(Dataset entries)
-- Opening Marker --
(** The upper bound [0] is read as absent: in a training inventory of
    staleness 0, once buffer 0 is full a reservation of version 0 raises
    instead of answering [(None, None)]. *)
Theorem reserve_bound_zero_raises :
  let o := reserve_data (demo_request 0 0 0) (Some 0) (new_inventory 1 1 (Some 0) 1 false) in
  result o = inr (Some (0, 0%nat)) ∧
  result (reserve_data (demo_request 1 0 0) (Some 0) (final o)) = inl AssertionError.
Proof. compute_run. Qed.

(** ** Deleting a buffer *)

(** The prompts held by the entries of a buffer. *)
Definition prompts_of (b : StalenessBuffer) : list Z :=
  omap (λ e, prompt_id <$> entry_info e) (entries b).

Lemma elem_of_prompts_of bufs bid b pid :
  bufs !! bid = Some b → pid ∈ prompts_of b ↔ ∃ eid, prompt_at bufs (bid, eid) = Some pid.
Proof.
  intros Hb. unfold prompts_of, prompt_at, slot_at. simpl. rewrite Hb. simpl.
  rewrite list_elem_of_omap. setoid_rewrite list_elem_of_lookup. split.
  - intros (e & (i & Hi) & He). exists i. by rewrite Hi.
  - intros (i & Hi). destruct (entries b !! i) eqn:E; [|done]. eauto.
Qed.

(** The deletion loop on a list of entries whose prompts are tracked. *)
Lemma delete_loop_run (infos : list EntryInfo) (s : StalenessInventory) :
  NoDup (prompt_id <$> infos) → (∀ info, info ∈ infos → is_Some (data_tracker s !! prompt_id info)) →
  for_each (Some <$> infos) (λ oinfo : option EntryInfo,
        info ← of_option AttributeError oinfo;
        s ← gets id;
        assert (bool_decide (is_Some (data_tracker s !! prompt_id info))) ;;
        untrack (prompt_id info)) s
  = Ret tt (with_tracker (foldl (λ m pid, delete pid m) (data_tracker s) (prompt_id <$> infos)) s).
Proof.
  revert s. induction infos as [|info infos IH]; intros s Hnd Htr; simpl; [by destruct s|].
  inversion Hnd as [|?? Hni Hnd']; subst. rewrite run_assoc, (run_of_option _ _ info) by done. mrun.
  destruct (Htr info) as [pos Hpos]; [set_solver|].
  rewrite run_assert_decide by done. rewrite (run_untrack _ _ _ _ Hpos). rewrite IH; [done..|].
  intros info' Hin. simpl. rewrite lookup_delete_ne; [apply Htr; set_solver|].
  intros Heq. apply Hni. rewrite Heq. by apply list_elem_of_fmap_2.
Qed.

Lemma foldl_delete_lookup (pids : list Z) (m : gmap Z (Z * nat)) pid :
  foldl (λ m pid, delete pid m) m pids !! pid = if decide (pid ∈ pids) then None else m !! pid.
Proof.
  revert m. induction pids as [|p pids IH]; intros m; simpl; [done|]. rewrite IH, lookup_delete.
  repeat case_decide; subst; set_solver.
Qed.

Lemma non_empty_infos b :
  wf_buffer b → entry_info <$> filter (λ e, ¬ empty e) (entries b) = Some <$> omap entry_info (entries b).
Proof.
  intros Hwf. pose proof (wf_info _ Hwf) as Hi. revert Hi. generalize (entries b) as l.
  induction l as [|e l IH]; intros Hi; simpl; [done|].
  pose proof (Hi 0%nat e eq_refl) as He. assert (∀ i x, l !! i = Some x → entry_info x = None ↔ empty x) as Hl
    by (intros i; apply (Hi (S i))).
  rewrite filter_cons. destruct (entry_info e) as [info|] eqn:E.
  - rewrite decide_True by (intros Hem; apply He in Hem; congruence).
    rewrite !fmap_cons, E. f_equal. by apply IH.
  - rewrite decide_False by naive_solver. by apply IH.
Qed.
(** One request of [update_request_status]: whether it was updated, and the
    payload keys to be dropped. *)
Definition update_one (req_id : Z) (status : option RequestStatus.t) (model_version : Z)
    (inst : RolloutInstanceId) (is_validate : bool) : Trk (bool * list string) :=
  aborted ← check_aborted_request req_id true;
  if aborted : bool then mret (false, [])
  else
    t ← gets id;
    info ← of_option KeyError (request_infos t !! req_id);
    let info := refresh_info model_version inst info in
    modify (λ t, with_infos (<[req_id := info]> (request_infos t)) t) ;;
    if is_stale t is_validate info then
      keys ← (match request_id_to_status t !! req_id with
              | Some st => if RequestStatus.needs_cleanup st then request_tq_keys req_id else mret []
              | None => mret []
              end);
      mret (false, keys)
    else
      of_option KeyError (request_id_to_status t !! req_id) ;;
      new ← of_option IndexError status;
      modify (move_status req_id new) ;;
      mret (true, []).

Definition partition_of (is_validate : bool) : string := if is_validate then "val" else "train".

Definition update_request_status (request_id : one_or_many Z) (status : one_or_many RequestStatus.t)
    (model_version : one_or_many Z) (rollout_instance_id : one_or_many RolloutInstanceId) (is_validate : bool)
    : Trk (one_or_many bool) :=
  let ids := match request_id with One i => [i] | Many l => l end in
  let n := length ids in
  let versions := spread n model_version in
  let insts := spread n rollout_instance_id in
  let statuses := spread n status in
  assert (bool_decide (n = length versions ∧ length versions = length insts)) ;;
  '(success, keys) ← fold_each (imap (λ i x, (i, x)) (zip (zip ids versions) insts)) ([], [])
    (λ '(i, (req_id, version, inst)) '(success, keys),
      '(ok, ks) ← update_one req_id (statuses !! i) version inst is_validate;
      mret (success ++ [ok], keys ++ ks));
  (match keys with [] => mret tt | _ => send (ClearPayload keys (partition_of is_validate)) end) ;;
  mret (match success with [b] => One b | _ => Many success end).

Definition get_request_status (request_ids : list Z) (t : RequestStatusTracker) : Res (list RequestStatus.t) :=
  match mapM (λ req_id, request_id_to_status t !! req_id) request_ids with
  | Some l => inr l
  | None => inl KeyError
  end.

Definition remove_train_ready_request (request_ids : list Z) : Trk unit :=
  for_each request_ids (λ req_id,
    t ← gets id;
    assert (bool_decide (is_Some (request_id_to_status t !! req_id))) ;;
    assert (bool_decide (is_Some (request_infos t !! req_id))) ;;
    assert (bool_decide (request_id_to_status t !! req_id = Some RequestStatus.COMPLETED)) ;;
    assert (bool_decide (req_id ∉ abort_request_ids t))) ;;
  remove_request request_ids.

(** ** Registration *)

Definition add_one (req_id : Z) (inst : RolloutInstanceId) (version : Z) (status : RequestStatus.t)
    (is_validate : bool) (t : RequestStatusTracker) : RequestStatusTracker :=
  let n := if is_validate then val_rollout_n t else trk_rollout_n t in
  with_by_request_status (<[status := {[req_id]} ∪ status_to_request_ids t status]> (status_to_request_ids t))
    (with_statuses (<[req_id := status]> (request_id_to_status t))
      (with_infos (<[req_id := mkRequestInfo inst (req_id / n) (req_id mod n) version 1 is_validate]> (request_infos t)) t)).

Definition add_request (request_id : one_or_many Z) (rollout_instance_id : one_or_many RolloutInstanceId)
    (model_version : one_or_many Z) (status : one_or_many RequestStatus.t) (is_validate : one_or_many bool) : Trk unit :=
  let ids := match request_id with One i => [i] | Many l => l end in
  let n := length ids in
  let insts := spread n rollout_instance_id in
  let versions := spread n model_version in
  let statuses := spread n status in
  let validates := spread n is_validate in
  assert (bool_decide (n = length insts ∧ length insts = length versions ∧ length versions = length statuses
                       ∧ length statuses = length validates)) ;;
  for_each (zip (zip (zip (zip ids insts) versions) statuses) validates)
    (λ '(req_id, inst, version, st, v), modify (add_one req_id inst version st v)).

Definition update_request_n_trajectory_info (request_id n_trajectory : Z) : Trk unit :=
  (if bool_decide (n_trajectory < 1) then raise ValueError else mret tt) ;;
  t ← gets id;
  info ← of_option KeyError (request_infos t !! request_id);
  modify (λ t, with_infos (<[request_id := req_with_n_trajectory n_trajectory info]> (request_infos t)) t).

(** ** Classification *)

(** [d.setdefault(k, set()).add(x)] on an insertion-ordered dictionary. *)
Fixpoint dict_add {K} `{EqDecision K} (k : K) (x : Z) (d : list (K * gset Z)) : list (K * gset Z) :=
  match d with
  | [] => [(k, {[x]})]
  | (k', X) :: d => if decide (k' = k) then (k', {[x]} ∪ X) :: d else (k', X) :: dict_add k x d
  end.

Fixpoint classify {K} `{EqDecision K} (key : Z → option K) (ids : list Z) (d : list (K * gset Z))
    : Res (list (K * gset Z)) :=
  match ids with
  | [] => inr d
  | x :: ids => match key x with Some k => classify key ids (dict_add k x d) | None => inl KeyError end
  end.

Definition classify_requests_in_status (ids : list Z) (t : RequestStatusTracker) : Res (list (RequestStatus.t * gset Z)) :=
  classify (λ x, request_id_to_status t !! x) ids [].

Definition classify_requests_in_instance (ids : list Z) (t : RequestStatusTracker) : Res (list (RolloutInstanceId * gset Z)) :=
  classify (λ x, req_instance <$> request_infos t !! x) ids [].

(** The requests a classification puts in one class. *)
Definition in_class {K} `{EqDecision K} (k : K) (d : list (K * gset Z)) : gset Z :=
  ⋃ ((λ kx : K * gset Z, if decide (kx.1 = k) then kx.2 else ∅) <$> d).

Section ordered.
Context `{SetOrder}.

(** [_abort_requests]: mark, tell the stage that runs each request, drop the
    completed ones and the payloads that may be committed. *)
Definition abort_requests_status (request_ids : list Z) (blocking : bool) : Trk unit :=
  t ← gets id;
  let filtered := filter (λ x, is_Some (request_id_to_status t !! x)) (set_iter (list_to_set request_ids)) in
  modify (λ t, with_abort (abort_request_ids t ∪ list_to_set filtered) t) ;;
  t ← gets id;
  classes ← of_res (classify_requests_in_status filtered t);
  let for_rollout := in_class RequestStatus.ROLLOUT_RUNNING classes in
  let for_reward := in_class RequestStatus.REWARD_RUNNING classes in
  let for_completed := in_class RequestStatus.COMPLETED classes in
  keys ← fold_each classes [] (λ '(st, ids) keys,
    if RequestStatus.needs_cleanup st
    then fold_each (set_iter ids) keys (λ x keys, ks ← request_tq_keys x; mret (keys ++ ks))
    else mret keys);
  (if bool_decide (for_rollout = ∅) then mret tt
   else groups ← of_res (classify_requests_in_instance (set_iter for_rollout) t); call (has_coordinator t) (AbortRollout groups blocking)) ;;
  (if bool_decide (for_reward = ∅) then mret tt else call (has_reward_manager t) (AbortReward for_reward blocking)) ;;
  (if bool_decide (for_completed = ∅) then mret tt else remove_request (set_iter for_completed)) ;;
  (match keys with [] => mret tt | _ => send (ClearPayload keys "train") end).
End ordered.

(** ** Queries and version updates *)

Definition get_recorded_child_requests (parent_ids : list Z) (is_validate : bool) (t : RequestStatusTracker) : gset Z :=
  let n := if is_validate then val_rollout_n t else trk_rollout_n t in
  list_to_set (filter (λ c, is_Some (request_infos t !! c)) (pid ← parent_ids; (λ i, pid * n + i) <$> zrange 0 n)).

(** With more than one id the list itself is used as a dictionary key, which is
    not hashable. *)
Definition get_request_info (request_ids : list Z) (t : RequestStatusTracker) : Res RequestInfo :=
  match mapM (λ req_id, request_infos t !! req_id) request_ids with
  | None => inl KeyError
  | Some [info] => inr info
  | Some _ => inl TypeError
  end.

(** [info.request_id] is not a field of [EntryInfo]. *)
Definition update_request_info (entry_infos : list RequestInfo) : Trk unit :=
  for_each entry_infos (λ _, raise AttributeError).

Definition clear_request_status_manager : Trk unit :=
  modify (λ t, with_statuses ∅ (with_by_request_status (λ _, ∅) (with_infos ∅ (with_abort ∅ t)))).

Definition get_requests_by_status (status : RequestStatus.t) (t : RequestStatusTracker) : gset Z := status_to_request_ids t status.

Definition get_requests_ids_of_version (version : Z) : Trk (gset Z) :=
  assert (bool_decide (0 ≤ version)) ;;
  t ← gets id;
  mret (dom (filter (λ kv, req_version kv.2 = version) (request_infos t))).

(** A Python [set] of [EntryInfo], whose equality and hash are those of
    [prompt_id]: it has one element per prompt, given here by the prompt id. *)
Definition get_dispatched_requests_of_instance (instance_id : RolloutInstanceId) (t : RequestStatusTracker) : gset Z :=
  list_to_set (req_prompt_id ∘ snd <$> filter (λ kv : Z * RequestInfo, req_instance kv.2 = instance_id) (map_to_list (request_infos t))).

(** Not only a query: requests of this version and older ones become stale. *)
Definition get_requests_of_abort_version (version : Z) : Trk (gset Z) :=
  assert (bool_decide (0 ≤ version)) ;;
  t ← gets id;
  let ids := dom (filter (λ kv, (kv.1 ∉ abort_request_ids t) ∧ req_is_validate kv.2 = false ∧ req_version kv.2 = version)
                    (request_infos t)) in
  modify (λ t, with_min_version (Z.max (running_min_version t) (version + 1)) t) ;;
  mret ids.

Definition update_request_version (request_ids : list Z) (new_version : Z) : Trk unit :=
  for_each request_ids (λ req_id,
    t ← gets id;
    info ← of_option KeyError (request_infos t !! req_id);
    modify (λ t, with_infos (<[req_id := req_with_version new_version info]> (request_infos t)) t)).

(** Writes the attribute [instance], which no code reads. *)
Definition update_request_instance (request_ids : list Z) (new_instance : Z) : Trk unit :=
  for_each request_ids (λ req_id,
    t ← gets id;
    of_option KeyError (request_infos t !! req_id) ;; mret tt).

(** ** Invariant

    The three maps agree: a request has a status exactly when it has metadata,
    it is in the set of its status and in no other, and only tracked requests
    are marked for abortion. *)
Record tracker_ok (t : RequestStatusTracker) : Prop := {
  tk_dom x : is_Some (request_id_to_status t !! x) ↔ is_Some (request_infos t !! x);
  tk_sets st x : x ∈ status_to_request_ids t st ↔ request_id_to_status t !! x = Some st;
  tk_abort x : x ∈ abort_request_ids t → is_Some (request_id_to_status t !! x);
  tk_trajectories x info : request_infos t !! x = Some info → 1 ≤ req_n_trajectory info;
}.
-- Closing Marker --
Problem to solve:
Where the data above reaches the line holding "X) :: dict_add k x d", begin printing, and stop after the line holding "completed ones and". Each line must be reproduced exactly, with nothing else added.

Solution for this task:
  | (k', X) :: d => if decide (k' = k) then (k', {[x]} ∪ X) :: d else (k', X) :: dict_add k x d
  end.

Fixpoint classify {K} `{EqDecision K} (key : Z → option K) (ids : list Z) (d : list (K * gset Z))
    : Res (list (K * gset Z)) :=
  match ids with
  | [] => inr d
  | x :: ids => match key x with Some k => classify key ids (dict_add k x d) | None => inl KeyError end
  end.

Definition classify_requests_in_status (ids : list Z) (t : RequestStatusTracker) : Res (list (RequestStatus.t * gset Z)) :=
  classify (λ x, request_id_to_status t !! x) ids [].

Definition classify_requests_in_instance (ids : list Z) (t : RequestStatusTracker) : Res (list (RolloutInstanceId * gset Z)) :=
  classify (λ x, req_instance <$> request_infos t !! x) ids [].

(** The requests a classification puts in one class. *)
Definition in_class {K} `{EqDecision K} (k : K) (d : list (K * gset Z)) : gset Z :=
  ⋃ ((λ kx : K * gset Z, if decide (kx.1 = k) then kx.2 else ∅) <$> d).

Section ordered.
Context `{SetOrder}.

(** [_abort_requests]: mark, tell the stage that runs each request, drop the
    completed ones and the payloads that may be committed. *)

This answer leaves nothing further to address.